* **Goal of the exercise**
Reproduce exactly the lines from the line containing "full_screen_draw σ = Some" through the end of the records below, including both ends, and nothing else.

%%

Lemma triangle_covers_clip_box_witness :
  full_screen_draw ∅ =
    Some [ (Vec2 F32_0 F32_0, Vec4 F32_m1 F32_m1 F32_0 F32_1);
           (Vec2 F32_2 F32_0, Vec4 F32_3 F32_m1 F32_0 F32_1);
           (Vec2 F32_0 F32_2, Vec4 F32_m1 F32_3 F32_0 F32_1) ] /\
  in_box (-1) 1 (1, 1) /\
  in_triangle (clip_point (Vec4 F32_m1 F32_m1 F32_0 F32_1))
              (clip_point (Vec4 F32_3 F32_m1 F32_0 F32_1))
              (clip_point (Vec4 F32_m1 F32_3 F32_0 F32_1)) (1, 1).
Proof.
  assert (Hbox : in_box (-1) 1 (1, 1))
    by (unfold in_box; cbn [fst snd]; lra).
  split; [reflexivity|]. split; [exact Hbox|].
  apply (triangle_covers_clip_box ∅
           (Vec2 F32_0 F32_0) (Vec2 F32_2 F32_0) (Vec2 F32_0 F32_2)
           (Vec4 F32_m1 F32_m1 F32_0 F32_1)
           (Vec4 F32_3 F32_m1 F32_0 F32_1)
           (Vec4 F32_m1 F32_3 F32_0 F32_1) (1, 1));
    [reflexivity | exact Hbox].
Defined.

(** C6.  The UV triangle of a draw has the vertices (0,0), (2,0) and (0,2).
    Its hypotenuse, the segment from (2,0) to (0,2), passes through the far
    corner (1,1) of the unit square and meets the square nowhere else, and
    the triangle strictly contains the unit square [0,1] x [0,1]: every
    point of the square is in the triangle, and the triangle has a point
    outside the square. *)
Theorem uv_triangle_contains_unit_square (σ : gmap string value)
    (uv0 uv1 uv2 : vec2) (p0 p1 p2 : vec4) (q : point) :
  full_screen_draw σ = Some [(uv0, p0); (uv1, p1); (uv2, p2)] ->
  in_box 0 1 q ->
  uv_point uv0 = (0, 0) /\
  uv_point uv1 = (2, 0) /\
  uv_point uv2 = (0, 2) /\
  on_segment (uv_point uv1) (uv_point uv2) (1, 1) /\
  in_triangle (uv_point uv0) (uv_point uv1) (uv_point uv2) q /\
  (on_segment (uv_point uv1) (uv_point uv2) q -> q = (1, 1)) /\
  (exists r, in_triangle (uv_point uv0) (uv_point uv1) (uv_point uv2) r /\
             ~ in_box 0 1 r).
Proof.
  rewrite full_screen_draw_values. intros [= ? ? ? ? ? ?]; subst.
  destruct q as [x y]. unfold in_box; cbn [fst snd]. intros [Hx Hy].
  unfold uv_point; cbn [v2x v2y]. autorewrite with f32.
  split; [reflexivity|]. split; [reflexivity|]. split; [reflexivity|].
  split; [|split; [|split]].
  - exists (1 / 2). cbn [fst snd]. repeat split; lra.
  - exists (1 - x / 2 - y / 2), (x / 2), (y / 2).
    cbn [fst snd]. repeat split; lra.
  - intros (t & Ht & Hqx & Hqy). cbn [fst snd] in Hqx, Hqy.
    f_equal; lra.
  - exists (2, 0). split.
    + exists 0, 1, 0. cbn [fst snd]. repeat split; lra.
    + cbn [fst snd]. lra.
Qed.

%%

* **Solution to the exercise**
  full_screen_draw σ = Some [(uv0, p0); (uv1, p1); (uv2, p2)] ->
  in_box 0 1 q ->
  uv_point uv0 = (0, 0) /\
  uv_point uv1 = (2, 0) /\
  uv_point uv2 = (0, 2) /\
  on_segment (uv_point uv1) (uv_point uv2) (1, 1) /\
  in_triangle (uv_point uv0) (uv_point uv1) (uv_point uv2) q /\
  (on_segment (uv_point uv1) (uv_point uv2) q -> q = (1, 1)) /\
  (exists r, in_triangle (uv_point uv0) (uv_point uv1) (uv_point uv2) r /\
             ~ in_box 0 1 r).
Proof.
  rewrite full_screen_draw_values. intros [= ? ? ? ? ? ?]; subst.
  destruct q as [x y]. unfold in_box; cbn [fst snd]. intros [Hx Hy].
  unfold uv_point; cbn [v2x v2y]. autorewrite with f32.
  split; [reflexivity|]. split; [reflexivity|]. split; [reflexivity|].
  split; [|split; [|split]].
  - exists (1 / 2). cbn [fst snd]. repeat split; lra.
  - exists (1 - x / 2 - y / 2), (x / 2), (y / 2).
    cbn [fst snd]. repeat split; lra.
  - intros (t & Ht & Hqx & Hqy). cbn [fst snd] in Hqx, Hqy.
    f_equal; lra.
  - exists (2, 0). split.
    + exists 0, 1, 0. cbn [fst snd]. repeat split; lra.
    + cbn [fst snd]. lra.
Qed.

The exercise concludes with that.